Ao longe, uma nuvem de poeira subia. Uma carroça vinha em sua direção. O encontro era iminente, e, quando concretizado, a imagem daquela máquina carregando um cadáver em suas costas e a cabeça de um homem da lei nas mãos foi recebido com espanto. Aquelas pessoas reconheceram com facilidade as feições de Capitão: os olhos e o queixo cibernéticos não deixavam dúvida quem aquele Cacto levava consigo.

Quem conduzia a carroça, puxada por um burrinho, era Zito, um mecânico. Na carga, sua família e algumas partes robóticas que trazia consigo para vender em outras cidades. 83 sabia o que era sorte, mas nunca achou que máquinas também eram queridas o suficiente por Deus pra ter. Por um momento se sentiu humano, diante da alegria que só um encontro improvável é capaz de trazer.

Os dois se entreolharam, mas o trabalhador não teve medo. Aquele não era um cacto como os outros. 83 levantou as mãos e se ajoelhou. O filho de Zito desceu da carroça, chocado com aquela visão, mas também maravilhado. Era apenas uma criança e nunca havia visto uma máquina como aquela tão de perto. Colocava a mão no nariz, evitando sentir o cheiro de Catorze.

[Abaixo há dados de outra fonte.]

(* ===== verification/EvalState.v ===== *)
(** * The pure evaluation logic

    Models internal/eval/state.go: the freshness classes, the freshness window,
    the roll-up of evidence results and the freshness status, with their
    specifications. *)

From Stdlib Require Import Ascii.
From S2P Require Import Prelude GoTime Json.

Module EvalState.

(** The values of the [evidence_result] enum and of [freshness_status] are plain
    strings in the source. *)
Definition ResultPass : string := "pass".
Definition ResultFail : string := "fail".
Definition ResultNA : string := "na".
Definition ResultInconclusive : string := "inconclusive".

Definition FreshnessFresh : string := "fresh".
Definition FreshnessStale : string := "stale".
Definition FreshnessNoEvidence : string := "no_evidence".

Definition is_result (s : string) : bool :=
  bool_decide (s = ResultPass) || bool_decide (s = ResultFail) ||
  bool_decide (s = ResultNA) || bool_decide (s = ResultInconclusive).

Definition defaultFreshnessMaxAge : Duration := 90 * 24 * time_Hour.

Definition freshnessMaxAgeTable : gmap string Duration :=
  {[ "realtime" := 24 * time_Hour;
     "daily" := 7 * 24 * time_Hour;
     "weekly" := 30 * 24 * time_Hour;
     "monthly" := 90 * 24 * time_Hour;
     "quarterly" := 120 * 24 * time_Hour;
     "annual" := 400 * 24 * time_Hour ]}.

Definition freshnessMaxAge (class : string) : Duration * bool :=
  match freshnessMaxAgeTable !! class with
  | Some d => (d, true)
  | None => (defaultFreshnessMaxAge, true)
  end.

Definition FreshnessMaxAge (class : string) : Duration * bool :=
  ((freshnessMaxAge class).1, bool_decide (is_Some (freshnessMaxAgeTable !! class))).

Record inWindowRecord := mkIn { iw_result : string; iw_observedAt : Time; iw_payload : string }.
Record allRecord := mkAll { all_observedAt : Time; all_result : string; all_payload : string }.

(** The oldest observation time still inside the window. *)
Definition cutoff (class : string) (now : Time) : Time := now - (freshnessMaxAge class).1.

Fixpoint inWindowRecords (all : list allRecord) (class : string) (now : Time) : list inWindowRecord :=
  match all with
  | [] => []
  | r :: all =>
      if negb (Before (all_observedAt r) (cutoff class now))
      then mkIn (all_result r) (all_observedAt r) (all_payload r) :: inWindowRecords all class now
      else inWindowRecords all class now
  end.

(** The three flags the loop of [computeResult] sets. *)
Record flags := mkFlags { sawFail : bool; sawPass : bool; sawInconclusive : bool }.

Definition see (f : flags) (r : inWindowRecord) : flags :=
  if bool_decide (iw_result r = ResultFail) then mkFlags true (sawPass f) (sawInconclusive f)
  else if bool_decide (iw_result r = ResultPass) then mkFlags (sawFail f) true (sawInconclusive f)
  else if bool_decide (iw_result r = ResultInconclusive) then mkFlags (sawFail f) (sawPass f) true
  else f.

Definition computeResult (records : list inWindowRecord) : string :=
  if bool_decide (records = []) then ResultInconclusive
  else
    let f := fold_left see records (mkFlags false false false) in
    if sawFail f then ResultFail
    else if sawPass f then ResultPass
    else if sawInconclusive f then ResultInconclusive
    else ResultNA.

(** The loop shared by [computeFreshness] and [latestObservedAt]. *)
Definition latestObservedAt (all : list allRecord) : Time :=
  fold_left (λ latest r, if After (all_observedAt r) latest then all_observedAt r else latest) all time_zero.

Definition computeFreshness (all : list allRecord) (class : string) (now : Time) : string :=
  if bool_decide (all = []) then FreshnessNoEvidence
  else
    let freshest := latestObservedAt all in
    if Before freshest (cutoff class now) then FreshnessStale else FreshnessFresh.

(** ** Specifications *)

Lemma inWindowRecords_filter all class now :
  inWindowRecords all class now =
  (λ r, mkIn (all_result r) (all_observedAt r) (all_payload r)) <$>
    filter (λ r, cutoff class now ≤ all_observedAt r) all.
Proof.
  induction all as [|r all IH]; [done|]. simpl. rewrite filter_cons. unfold Before.
  destruct (bool_decide_reflect (all_observedAt r < cutoff class now)); simpl.
  - rewrite decide_False by lia. done.
  - rewrite decide_True by lia. csimpl. by rewrite IH.
Qed.

Definition has (res : string) (rs : list inWindowRecord) : Prop := ∃ r, r ∈ rs ∧ iw_result r = res.

Lemma has_nil res : ¬ has res [].
Proof. by intros (r & ?%elem_of_nil & _). Qed.

Lemma has_cons res r rs : has res (r :: rs) ↔ iw_result r = res ∨ has res rs.
Proof.
  unfold has. split.
  - intros (x & [->|Hx]%elem_of_cons & E); [by left|right; eauto].
  - intros [E|(x & Hx & E)]; [exists r; split; [left|done]|exists x; split; [by right|done]].
Qed.

Lemma see_flags rs f :
  let g := fold_left see rs f in
  (sawFail g = true ↔ sawFail f = true ∨ has ResultFail rs) ∧
  (sawPass g = true ↔ sawPass f = true ∨ has ResultPass rs) ∧
  (sawInconclusive g = true ↔ sawInconclusive f = true ∨ has ResultInconclusive rs).
Proof.
  revert f. induction rs as [|r rs IH]; intros f; simpl.
  { pose proof has_nil. naive_solver. }
  destruct (IH (see f r)) as (H1 & H2 & H3). rewrite H1, H2, H3, !has_cons. unfold see.
  assert (ResultFail ≠ ResultPass) as D1 by done. assert (ResultFail ≠ ResultInconclusive) as D2 by done.
  assert (ResultPass ≠ ResultInconclusive) as D3 by done.
  destruct (bool_decide_reflect (iw_result r = ResultFail)) as [E|N1]; simpl.
  { rewrite E. tauto. }
  destruct (bool_decide_reflect (iw_result r = ResultPass)) as [E|N2]; simpl.
  { rewrite E. split_and!; [|tauto|]; intuition congruence. }
  destruct (bool_decide_reflect (iw_result r = ResultInconclusive)) as [E|N3]; simpl.
  { rewrite E. split_and!; [| |tauto]; intuition congruence. }
  tauto.
Qed.

Lemma computeResult_cases rs :
  (rs = [] ∧ computeResult rs = ResultInconclusive) ∨
  (has ResultFail rs ∧ computeResult rs = ResultFail) ∨
  (¬ has ResultFail rs ∧ has ResultPass rs ∧ computeResult rs = ResultPass) ∨
  (¬ has ResultFail rs ∧ ¬ has ResultPass rs ∧ has ResultInconclusive rs ∧ computeResult rs = ResultInconclusive) ∨
  (rs ≠ [] ∧ ¬ has ResultFail rs ∧ ¬ has ResultPass rs ∧ ¬ has ResultInconclusive rs ∧ computeResult rs = ResultNA).
Proof.
  unfold computeResult. case_bool_decide as Hnil; [by left|]. right.
  destruct (see_flags rs (mkFlags false false false)) as (H1 & H2 & H3).
  set (g := fold_left see rs (mkFlags false false false)) in *. simpl in *.
  assert (false ≠ true) by done.
  destruct (sawFail g); [left; tauto|].
  destruct (sawPass g); [right; left; tauto|].
  destruct (sawInconclusive g); [right; right; left; tauto|right; right; right; tauto].
Qed.

(** Only the set of results matters. *)
Lemma computeResult_same_results rs rs' :
  (∀ res, has res rs ↔ has res rs') → computeResult rs = computeResult rs'.
Proof.
  intros H.
  assert (Hnil : rs = [] ↔ rs' = []).
  { split; intros ->.
    - destruct rs' as [|r rs']; [done|]. destruct (proj2 (H (iw_result r))) as (x & Hx & _);
        [exists r; split; [left|done]|]. by apply elem_of_nil in Hx.
    - destruct rs as [|r rs]; [done|]. destruct (proj1 (H (iw_result r))) as (x & Hx & _);
        [exists r; split; [left|done]|]. by apply elem_of_nil in Hx. }
  destruct (decide (rs = [])) as [Hrs|Hrs]; [by rewrite Hrs, (proj1 Hnil Hrs)|].
  pose proof (H ResultFail). pose proof (H ResultPass). pose proof (H ResultInconclusive).
  destruct (computeResult_cases rs) as [|[|[|[|]]]], (computeResult_cases rs') as [|[|[|[|]]]];
    repeat match goal with H : _ ∧ _ |- _ => destruct H end; try congruence; exfalso; tauto.
Qed.

Lemma latest_fold all t :
  let l := fold_left (λ latest r, if After (all_observedAt r) latest then all_observedAt r else latest) all t in
  t ≤ l ∧ (∀ r, r ∈ all → all_observedAt r ≤ l) ∧ (l = t ∨ ∃ r, r ∈ all ∧ all_observedAt r = l).
Proof.
  revert t. induction all as [|r all IH]; intros t; simpl.
  { split_and!; [lia|by intros ? ?%elem_of_nil|by left]. }
  set (t' := if After (all_observedAt r) t then all_observedAt r else t).
  assert (Ht : t ≤ t' ∧ all_observedAt r ≤ t' ∧ (t' = t ∨ t' = all_observedAt r)).
  { unfold t', After. case_bool_decide; lia. }
  destruct (IH t') as (H1 & H2 & H3). split_and!; [lia| |].
  - intros x [->|Hx]%elem_of_cons; [lia|by apply H2].
  - destruct H3 as [->|(x & Hx & E)]; [|right; exists x; split; [by right|done]].
    destruct Ht as (_ & _ & [->| ->]); [by left|]. right. exists r. split; [left|done].
Qed.
End EvalState.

“Eu sou um só um mecânico, seu Cacto!”, disse o sertanejo. “Tô viajando com minha família pra outras cidade pra vender peça. O senhor pode pegar qualquer coisa que tiver aqui, mas deixa a gente viver, por favor”.

Cacto não tinha como responder. Os dois se encararam por um tempo, enquanto 83 puxava o queixo do Jagunço, retirando seu implante mecânico. Levantou, com suas mãos sujas de sangue, e apontou para o próprio pescoço.

Não houve mais trocas de palavras, mas ambos se fizeram entender, como em uma conversa sutil onde duas pessoas sabem o que a outra quer dizer apenas por reconhecerem estar na mesma situação de desespero.

Zito trabalhou por toda noite no Cacto, mexendo nos circuitos do robô, trocando suas partes mecânicas pelas partes de Capitão. Sua mulher olhava o marido atentamente, ora desejando que ele ali mesmo destruísse a máquina, mas ao mesmo tempo temendo que se algo desse errado, eles estariam mortos. A criança dormia em paz. Com o levantar do sol, o mecânico também se levantou. O trabalho estava finalizado.

O cacto se sentou, olhou para o Sol, e gritou. Gritou com a força de uma voz guardada por séculos de dor e sofrimento, séculos de raiva e rancor. Enfim, tinha voz. “Ô, seu Cacto, a gente vai simbora, viu?”, disse Zito, assustado. “Eu já fiz o que o senhor queria”.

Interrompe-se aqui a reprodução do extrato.